### Work request
Every line in the records below with the string "forall" is to be copied out.

(Stored records)

:::

(** What growing the tables leaves alone: translations, existing tables, and
    frames that were already allocated. *)
Record grows (v v' : vm A) : Prop := {
  grows_ok : vm_ok v';
  grows_regs : same_regs v v';
  grows_xl : forall r va, R r -> translate v'.(mem) r va = translate v.(mem) r va;
  grows_node : forall r p t, node R v.(mem) r p t -> node R v'.(mem) r p t;
  grows_new : forall r p t, node R v'.(mem) r p t ->
    node R v.(mem) r p t \/ fa_avail v.(frames) t = true;
  grows_avail : forall t, fa_avail v.(frames) t = false -> fa_avail v'.(frames) t = false;
}.

Lemma grows_refl v : vm_ok v -> grows v v.
Proof. intros Hv. split; auto. by repeat split. Qed.

Lemma grows_trans v1 v2 v3 : grows v1 v2 -> grows v2 v3 -> grows v1 v3.
Proof.
  intros [O1 R1 X1 N1 W1 A1] [O2 R2 X2 N2 W2 A2]. split; auto.
  - unfold same_regs in *. intuition congruence.
  - intros r va Hr. by rewrite X2, X1.
  - intros r p t Hn. destruct (W2 r p t Hn) as [?|Ha]; [auto|]. right.
    destruct (fa_avail v1.(frames) t) eqn:E; [done|]. by rewrite A1 in Ha.
Qed.

Lemma alloc_page_virt_spec v v' t :
  fa_inv v.(frames) -> alloc_page_virt v = (v', t) ->
  fa_inv v'.(frames) /\ same_regs v v' /\
  (t = 0 /\ v' = v \/
   wf_frame t /\ fa_avail v.(frames) t = true /\
   (forall x, fa_avail v'.(frames) x = negb (x =? t) && fa_avail v.(frames) x) /\
   v'.(mem) = zero_page v.(mem) t).
Proof.
  intros Hi. unfold alloc_page_virt. destruct (fa_alloc v.(frames)) as [f pa] eqn:Ea.
  destruct (fa_alloc_spec _ _ _ Hi Ea) as [Hf [[-> ->]|(Hr & Ha & Hav & Hup & _)]].
  - change (0 =? PHYS_NULL) with true. intros [= <- <-].
    split; [done|]. split; [by repeat split|]. left. split; [done|]. by destruct v.
  - unfold PHYS_NULL. destruct (Z.eqb_spec pa 0); [lia|]. intros [= <- <-].
    split; [done|]. split; [by repeat split|]. right. split; [done|]. by split; [|split].
Qed.
Lemma take_block_chain m s l1 b l2 e sz :
  chain m (l1 ++ b :: l2) -> tiled s (l1 ++ b :: l2) e -> 1 < s -> e <= 2 ^ 64 ->
  0 < sz -> sz <= b.(b_size) ->
  chain (take_block m b.(b_addr) sz) (l1 ++ take_list b sz ++ l2).
Proof.
  intros Hc Ht Hs1 He Hz Hle. destruct (tiled_elem _ _ _ b Ht) as (Hsb & _); [set_solver|].
  destruct (block_facts m s l1 b l2 e Hc Ht) as (Hbef & Haft & Hp & Hs & Hbe & E).
  pose proof (chain_tail _ _ _ _ Hc) as Hc2.
  unfold take_block, take_list, b_end, HDR in *. rewrite E. cbn [hdr_of magic size next is_free].
  rewrite u64_id by lia. destruct (Z.ltb_spec (sz + 32 + 1) b.(b_size)).
  - rewrite !u64_id by lia. apply (chain_swap m _ l1 b l2); [done| |done|].
    + intros c Hin%Hbef. rewrite !lookup_insert_ne by lia. done.
    + cbn [app chain haddr b_addr]. split; [done|]. rewrite lookup_insert_eq. split; [done|].
      split; [lia|]. rewrite lookup_insert_ne, lookup_insert_eq by lia. split; [done|].
      apply chain_insert; [intros c Hin%Haft; lia|].
      apply chain_insert; [intros c Hin%Haft; lia|done].
  - apply (chain_swap m _ l1 b l2); [done| |done|].
    + intros c Hin%Hbef. rewrite lookup_insert_ne by lia. done.
    + cbn [app chain haddr b_addr]. split; [done|]. rewrite lookup_insert_eq. split; [done|].
      apply chain_insert; [intros c Hin%Haft; lia|done].
Qed.

(** ** Merging free neighbours *)

Lemma coal_from_tiled b l s e : tiled s (b :: l) e -> tiled s (coal_from b l) e.
Proof.
  revert b s; induction l as [|c l IH]; intros b s Ht; [done|].
  simpl. destruct (b_free b && b_free c).
  - apply IH. destruct Ht as (? & ? & ? & Ec & ? & ? & Ht). unfold b_end, HDR in *. simpl.
    unfold b_end, merge, HDR. simpl. split_and!; try done; try lia; [divlia|].
    eapply tiled_from; [|exact Ht]. lia.
  - destruct Ht as (? & ? & ? & Ht). split_and!; try done. by apply IH.
Qed.

Lemma coal_tiled l s e : tiled s l e -> tiled s (coal l) e.
Proof. destruct l; [done|apply coal_from_tiled]. Qed.

Lemma allocated_cons b l :
  allocated (b :: l) = if b.(b_free) then allocated l else b :: allocated l.
Proof.
  unfold allocated. destruct (b_free b) eqn:E.
  - rewrite filter_cons_False; [done|congruence].
  - by rewrite filter_cons_True.
Qed.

:::

### Answer for this exercise
  grows_xl : forall r va, R r -> translate v'.(mem) r va = translate v.(mem) r va;
  grows_node : forall r p t, node R v.(mem) r p t -> node R v'.(mem) r p t;
  grows_new : forall r p t, node R v'.(mem) r p t ->
  grows_avail : forall t, fa_avail v.(frames) t = false -> fa_avail v'.(frames) t = false;
   (forall x, fa_avail v'.(frames) x = negb (x =? t) && fa_avail v.(frames) x) /\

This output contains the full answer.